Millie Hughes-Fulford at the European Space Agency's Life and Physical Sciences and Life Support Laboratory at ESTEC technical center in Noordwijk, the Netherlands, in April 2013. (Credit: ESA)


Hughes-Fulford, STS-40 payload specialist, in the tunnel connecting space shuttle Columbia's middeck to the Space Life Sciences-1 (SLS-1) Spacelab module in 1991.

Zonta International Honorary Member Millie Hughes-Fulford dies at 75

Millie Hughes-Fulford, the first American woman to enter space as a working scientist and not a professional astronaut, died on 4 February at age 75. Hughes-Fulford has been a Zonta International honorary member since 1991.

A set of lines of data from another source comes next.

(* ===== verification/CatalogSelections.v ===== *)
(** [CatalogStore.commit_selection] and [load_selection_state]: what a commit writes, that
    no commit overwrites one it has not seen, and that what [select] makes of the loaded
    catalog and the loaded state can be committed and is loaded again. *)
From S2P Require Import Prelude PyDecimal Domain StorageModels SelectionModels Selector SelectorFacts Selection PyText.
From S2P Require Import CatalogJson CatalogRows CatalogListing CatalogFacts CatalogStore CatalogTables StateStore.
From S2P Require Import CatalogApply Concrete ListingFacts CatalogRuns.

Section Selections.
Context `{JsonCodecLaws} (sha256_hex : string -> string) (Hsha : forall s, config_sha256_ok (sha256_hex s) = true).

(** ** Stored states *)
Definition stored_state (p : SelectionState) : SelectionState := {|
  s_scope := s_scope p; s_catalog_revision := s_catalog_revision p; s_turnover_revision := s_turnover_revision p;
  s_policy_id := s_policy_id p; revision := revision p; entries := stored_entry <$> entries p |}.
Definition set_revision (n : Z) (p : SelectionState) : SelectionState := {|
  s_scope := s_scope p; s_catalog_revision := s_catalog_revision p; s_turnover_revision := s_turnover_revision p;
  s_policy_id := s_policy_id p; revision := n; entries := entries p |}.

(** The row that a state is written to. *)
Definition selection_row (p : SelectionState) : SelectionRow := {|
  state_revision := revision p; row_catalog_revision := s_catalog_revision p;
  row_selection_turnover_revision := s_turnover_revision p;
  entries_json := encode_json (_selection_state_entries_payload p) |}.

Lemma stored_entry_key e : entry_key (stored_entry e) = entry_key e. Proof. done. Qed.

Lemma well_keyed_stored sc m : well_keyed sc m -> well_keyed sc (stored_entry <$> m).
Proof. intros Hm k e. rewrite lookup_fmap. destruct (m !! k) as [e'|] eqn:E; [|done]. intros [= <-]. apply (Hm k e' E). Qed.

Lemma made_entry_ok sc k e : entry_made sc k e -> entry_ok (stored_entry e).
Proof. intros (_ & _ & _ & _ & _ & He). exact (entry_init_instrument _ (stored (instrument e)) _ _ _ _ He). Qed.

(** What the constructor of a state checks. *)
Record state_facts (p : SelectionState) : Prop := {
  sf_catalog : 1 <= s_catalog_revision p <= MAX_INT64;
  sf_turnover : 0 <= s_turnover_revision p <= MAX_INT64;
  sf_policy : config_sha256_ok (s_policy_id p) = true;
  sf_revision : 0 <= revision p <= MAX_INT64;
  sf_keyed : well_keyed (s_scope p) (entries p)
}.
Definition init_state (p : SelectionState) : result SelectionState :=
  state_init (s_scope p) (s_catalog_revision p) (s_turnover_revision p) (s_policy_id p) (revision p) (entries p).

Lemma init_state_ok p : init_state p = Ok p <-> state_facts p.
Proof.
  unfold init_state, state_init. split.
  - intros Hp. inv_ok. constructor; bool_prop; try done;
      repeat match goal with H : _integer _ _ _ = Ok _ |- _ => apply integer_min_inv in H as [-> ?] end; try done.
    apply immutable_iff. match goal with H : _immutable_entries _ _ = Ok ?x |- _ => pose proof H as Hi end.
    unfold _immutable_entries in Hi. inv_ok. done.
  - intros [Hc Ht Hp Hr Hk]. rewrite !integer_min_ok by done. cbn [rbind]. rewrite Hp. cbn [negb raise_if].
    cbn [rbind]. rewrite (proj2 (immutable_iff _ _) Hk). by destruct p.
Qed.

Lemma state_facts_stored p : state_facts p -> state_facts (stored_state p).
Proof. intros [Hc Ht Hp Hr Hk]. constructor; try done. by apply well_keyed_stored. Qed.

(** A state that was written is read back. *)
Lemma selection_row_read p : map_Forall (entry_made (s_scope p)) (entries p) -> state_facts p ->
  _selection_state_from_row (s_scope p) (s_policy_id p) (selection_row p) = Ok (stored_state p).
Proof.
  intros Hm Hp. unfold _selection_state_from_row. cbn [entries_json selection_row].
  pose proof (state_entries_spec (s_scope p) p Hm) as Hs. pose proof (plain_entries p) as Hplain.
  rewrite decode_encode by exact Hplain. cbn [rbind]. destruct (_selection_state_entries_payload p); try done.
  rewrite Hs. cbn [rbind]. exact (proj2 (init_state_ok (stored_state p)) (state_facts_stored p Hp)).
Qed.

(** Every stored state can be read. *)
Definition selections_ok (db : Db) : Prop := forall sc pid row, selection_state db !! (sc, pid) = Some row ->
  exists p, _selection_state_from_row sc pid row = Ok p /\ state_ok p /\ s_scope p = sc /\ s_policy_id p = pid /\ 1 <= revision p.

(** ** What a commit writes *)
Definition committed_rows (r : SelectionResult) (revision : Z) : list (string * SelectionChangeRow) :=
  imap (fun n => selection_event sha256_hex r revision (Z.of_nat n)) (deltas r).

(** What must hold for a commit, and what it leaves. *)
Record committed (r : SelectionResult) (c t : Z) (e : option Z) (db db' : Db) (p : SelectionState) : Prop := {
  co_state : p = set_revision (default 0 e + 1) (Selector.next_state r);
  co_valid : state_facts p;
  co_catalog : exists s, catalog_scope_state db !! r_scope r = Some s /\ row_revision s = c /\ row_turnover_revision s = t;
  co_bound : r_catalog_revision r = c /\ r_turnover_revision r = t /\ s_catalog_revision p = c /\ s_turnover_revision p = t;
  co_seen : revision_of (r_scope r) (r_policy_id r) db = e;
  co_entries : forall k en, r_entries r !! k = Some en -> exists i, holds (r_scope r) k i /\
    catalog_instrument db !! (r_scope r, k) = Some (row_for i) /\ instrument_eqb i (instrument en) = true /\
    is_present (instrument en) = true /\ tradable (inst (instrument en)) = true;
  co_written : selection_state db' = <[(r_scope r, r_policy_id r) := selection_row p]> (selection_state db);
  co_outbox : selection_change_outbox db' = foldl (fun t er => <[er.1 := er.2]> t) (selection_change_outbox db) (committed_rows r (revision p));
  co_tables : same_catalog db db'
}.

Lemma write_selection_eq r p db db' : s_catalog_revision p = r_catalog_revision r -> s_turnover_revision p = r_turnover_revision r ->
  write_selection sha256_hex r p db = Ok db' ->
  db' = set_selection_changes (foldl (fun t er => <[er.1 := er.2]> t) (selection_change_outbox db) (committed_rows r (revision p)))
          (set_selections (<[(r_scope r, r_policy_id r) := selection_row p]> (selection_state db)) db).
Proof.
  intros Hc Ht Hw. unfold write_selection, checked in Hw. inv_ok.
  match goal with H : for_each _ _ _ = Ok _ |- _ => apply insert_selection_changes in H; subst db' end.
  cbn [set_selections selection_change_outbox]. unfold selection_row. by rewrite Hc, Ht.
Qed.

Lemma check_selected_inv prior m u : check_selected prior m = Ok u -> forall k en, m !! k = Some en ->
  exists i, prior !! k = Some i /\ instrument_eqb i (instrument en) = true /\
    is_present (instrument en) = true /\ tradable (inst (instrument en)) = true.
Proof.
  unfold check_selected. intros Hc k en Hk. inv_ok.
  match goal with H : check_all _ _ = Ok _ |- _ => pose proof (check_all_unit_ok _ _ _ H (k, en)) as Hx end.
  cbn [fst snd] in Hx. specialize (Hx ltac:(by rewrite elem_of_py_sorted; apply elem_of_map_to_list)). unfold conflict in Hx.
  inv_ok. bool_prop. destruct (prior !! k) as [i|]; [|done]. by exists i.
Qed.
Lemma commit_body_committed r c t e db db' p : Inv db -> commit_body sha256_hex r c t e db = Ok (db', p) ->
  committed r c t e db db' p.
Proof.
  intros HI Hc. pose proof (commit_body_inv _ _ _ _ _ _ _ _ Hc) as Hsame. unfold commit_body, conflict in Hc. cbv zeta in Hc.
  destruct (load_prior (r_scope r) db (inv_rows _ HI)) as (prior & Hload & Hprior). rewrite Hload in Hc. inv_ok. bool_prop.
  match goal with H : stored_selection _ _ _ = Ok _ |- _ => apply stored_selection_revision in H end.
  match goal with H : check_selected _ _ = Ok _ |- _ => pose proof (check_selected_inv _ _ _ H) as Hsel end.
  match goal with H : state_init _ _ _ _ ?n _ = Ok p |- _ => pose proof (state_init_inv _ _ _ _ _ _ _ H) as (Hp & _); rename H into Hinit end.
  assert (Hfacts : state_facts p) by (apply init_state_ok; rewrite Hp in Hinit |- *; exact Hinit).
  match goal with H : write_selection _ _ _ _ = Ok _ |- _ => apply write_selection_eq in H; [subst db'|subst p; cbn; lia|subst p; cbn; lia] end.
  constructor; try done.
  - rewrite Hp. unfold set_revision. f_equal. match goal with H : revision <$> ?o = e |- _ => rewrite <- H; by destruct o end.
  - destruct (catalog_scope_state db !! r_scope r) as [s|]; [|done]. cbn in *. exists s. by repeat match goal with H : Some _ = Some _ |- _ => injection H as H end.
  - subst p. cbn. lia.
  - congruence.
  - intros k en Hk. destruct (Hsel k en Hk) as (i & Hi & Heq & Hpr & Htr). destruct (Hprior k) as [Hrow Hh]. rewrite Hi in Hrow.
    exists i. split_and!; try done. by apply Hh.
Qed.

Lemma commit_cases r c t e db : match commit_selection sha256_hex r c t e db with
  | (db', Ok p) => commit_body sha256_hex r c t e db = Ok (db', p)
  | (db', Err _) => db' = db
  end.
Proof.
  unfold commit_selection, mbind, mlift.
  destruct (_nonnegative_int c _) as [c'|] eqn:Ec; [apply nonneg_int_inv in Ec as [-> _]|done].
  destruct (raise_if _ _ _); [|done]. destruct (_nonnegative_int t _) as [t'|] eqn:Et; [apply nonneg_int_inv in Et as [-> _]|done].
  destruct (_optional_nonnegative_int e _) as [e'|] eqn:Ee; [apply optional_inv in Ee as [-> _]|done].
  destruct (raise_if _ _ _); [|done]. unfold transaction. by destruct (commit_body _ _ _ _ _ _) as [[db' p]|err].
Qed.

(** ** No lost update *)
(** Along any steps of the store the revision of a stored state only grows. *)
Lemma commit_step_revision sc pid db db' n : Inv db -> outbox_ok db -> store_step sha256_hex db db' -> revision_of sc pid db = Some n ->
  exists m, revision_of sc pid db' = Some m /\ n <= m.
Proof.
  intros HI Ho Hs Hn. assert (Hsame : selection_state db' = selection_state db -> exists m, revision_of sc pid db' = Some m /\ n <= m).
  { intros He. exists n. unfold revision_of. rewrite He. done. }
  destruct Hs as [S lookback HS|S HS|r c t e|h Hh|e].
  - apply Hsame. destruct (apply_catalog_snapshot sha256_hex S lookback db) as [db1 [ch|err]] eqn:E.
    + destruct (apply_catalog_inv sha256_hex Hsha _ _ _ _ _ HI Ho HS E) as (_ & _ & [(_ & _ & Ha & _)%applied_facts|[-> _]]); done.
    + by apply apply_catalog_error in E as ->.
  - apply Hsame. destruct (apply_turnover_snapshot sha256_hex S db) as [db1 [res|err]] eqn:E.
    + destruct (apply_turnover_applied sha256_hex Hsha db S db1 res HI HS E) as [Ha|[-> _]]; [apply (tn_selections _ _ _ Ha)|done].
    + enough (db1 = db) as -> by done. revert E. unfold apply_turnover_snapshot. cbv zeta. apply transaction_error.
  - pose proof (commit_cases r c t e db) as Hc. destruct (commit_selection sha256_hex r c t e db) as [db1 [p|err]]; [|apply Hsame; by rewrite Hc].
    apply commit_body_committed in Hc as [Hp _ _ _ Hseen _ Hw _ _]; [|done]. cbn [fst]. unfold revision_of in *. rewrite Hw, lookup_insert.
    case_decide as Hk; [|by exists n]. injection Hk as <- <-. exists (revision p). split; [done|]. rewrite Hp. cbn.
    rewrite <- Hseen, Hn. cbn. lia.
  - apply Hsame. unfold record_announcement_hint, transaction. by repeat (case_match; simplify_eq/=); unfold checked in *; inv_ok.
  - apply Hsame. unfold ack_change. by destruct (negb _).
Qed.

In 1983, Hughes-Fulford was selected by NASA to train as a non-career astronaut for a science-dedicated space shuttle mission. Delayed by the 1986 Challenger tragedy, Hughes-Fulford’s first and only launch finally lifted off on the space shuttle Columbia for Spacelab Life Sciences 1 (SLS-1) on 5 June 1991. The launch made her the first female payload specialist to enter orbit and a member of the first crew to include three women.

A molecular biologist at the San Francisco Veterans Affairs Medical Center at the time, Hughes-Fulford was also the first person to fly in space to represent the U.S. Department of Veteran's Affairs (VA).

“It was a life’s dream, and not many of us get our life’s dream,” Hughes-Fulford said in a 2014 interview with the VA.

Hughes-Fulford was a member of the STS-40 crew, which completed more than 18 experiments and returned to Earth with more data than any previous NASA spaceflight. She oversaw some of the experiments aboard SLS-1, the fifth Spacelab mission and the first dedicated solely to biomedical research. Hughes-Fulford was awarded the NASA Space Flight medal in 1991 for her research.

After returning home, Hughes-Fulford went back to work at the VA center in San Francisco, where she was made the director of the laboratory that now bears her name. According to space.com, Hughes-Fulford contributed to “more than 120 papers and abstracts on T-cell activation, bone and cancer growth regulation and continued to conduct research in space as the principal investigator for experiments that flew aboard STS-76 in March 1996, STS-81 in January 1997 and STS-84 in May 1997, examining the root causes of osteoporosis that occur in astronauts while in microgravity.”

An adjunct professor for University of California, San Francisco (UCSF), Hughes-Fulford had been studying the changes in gene expression in T-cells since around 2003. T-cells are a type of white blood cell and important part of the body’s immune system.

She also flew aboard Soyuz and SpaceX Dragon spacecrafts to the International Space Station (ISS), studying the decrease in T-cell activation and how isolated T-cells were activated in spaceflight.

According to a 2017 UCSF article, Hughes-Fulford’s latest work involved looking at gene expression and the role of microRNA (miRNA), tiny molecules that can switch genes on or off.

Zonta International is grateful for Hughes-Fulford’s research and leadership in science. As proud supporters of women in aerospace, we will move forward with her legacy by continuing to assist women pursuing Ph.D./doctoral degrees in aerospace engineering and space sciences through our Amelia Earhart Fellowship.